Originally self-published, this DIY success story is already slated for a film adaptation, making these quixotic lovers the grateful dead indeed.
6) "Rot & Ruin" by Jonathan Maberry
Book One of Five: Dust & Decay, Flesh & Bone, Fire & Ash, and Bits & Pieces
7) "World War Z" by Max Brooks
An “oral history” of the global war the evil brain-chewers came within a hair of winning.
Zombies are among us—turn on your television if you don’t believe it. But, Brooks reassures us in this all-too-realistic novel, even today, human fighters are hunting down the leftovers, and we’re winning. Brooks (The Zombie Survival Guide, not reviewed) seeds his mockumentary with smart nods to the chains of cause and effect that spring from today’s headlines. Like the avian flu, one CIA agent tells the interviewer, the zombie plague began in China, whose government embarked on a campaign of “health and safety” sweeps (“Instead of lying about the sweeps themselves, they just lied about what they were sweeping for”) to contain the endless armies of the moaning, walking dead. It didn’t work. Ear to the ground, Israel quarantined itself—it helped that it had that tall new wall. Greece, Japan, England: Every center of world civilization was overrun, with notable pockets of resistance.

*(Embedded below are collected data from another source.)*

Definition io0 : outbuf := OutBuf 5 0 0 [] [] 0.

(** A [quit] cut into two reads, with more behind it. *)
Definition hangup : list (list Z) :=
  [bytes_of_string "*1" ++ CRLF ++ bytes_of_string "$4" ++ CRLF ++ bytes_of_string "QU";
   bytes_of_string "IT" ++ CRLF ++ bytes_of_string "chat"].

Lemma parser_executes_requests_witness :
  exists reqs od, read_all QueryProofs.Demo.ae note 0 [] (fresh_query io0) hangup = Some (reqs, od) /\
    (forall s' o', exec_reqs note [] io0 reqs = Some (s', o') ->
       exists oc, read_all QueryProofs.Demo.ae note 0 [] (fresh_query io0) hangup = Some (s', oc)) /\
    (exec_reqs note [] io0 reqs = None ->
       read_all QueryProofs.Demo.ae note 0 [] (fresh_query io0) hangup = None).
Proof.
  apply (parser_executes_requests QueryProofs.Demo.ae note (fun _ => True) 0 [] io0 hangup note_obeys Logic.I).
  split; reflexivity.
Defined.

(** Two lines that end in a bare newline: the parser skips two bytes behind
    each, as if a carriage return were there, so that the second line loses
    its first letter unless it comes in a read of its own. *)
Definition ping_line : list Z := bytes_of_string "ping" ++ [10].
Definition requests_of (chunks : list (list Z)) : option (list (list (list Z))) :=
  fst <$> read_all QueryProofs.Demo.ae note 0 [] (fresh_query io0) chunks.

Example cuts_matter :
  requests_of [ping_line ++ ping_line] = Some [[bytes_of_string "ping"]; [bytes_of_string "ing"]] /\
  requests_of [ping_line; ping_line] = Some [[bytes_of_string "ping"]; [bytes_of_string "ping"]].
Proof. split; vm_compute; reflexivity. Qed.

In England, for example, the queen stayed in Windsor Castle, the most easily defended bastion in the realm, to steel the hearts of her subjects. Who says the royal family is a relic? Finally, the zombies come to North America, where, after the disastrous Battle of Yonkers, the humans regroup and take their pound of extremely icky flesh in vengeance; even Michael Stipe, the antiwar rock singer, signs up to kick zombie butt. Brooks’s iron-jaw narrative is studded with practical advice on what to do when the zombies come, as they surely will. For one thing, check to see who doesn’t blink (“Maybe because they don’t have as much bodily fluid they can’t keep using it to coat the eyes”), aim for the head and blast away.
A literate, ironic, strangely tasty treat for fans of 28 Days Later, Dawn of the Dead, The Last Man on Earth and other treasures of the zombie/counterzombie genre.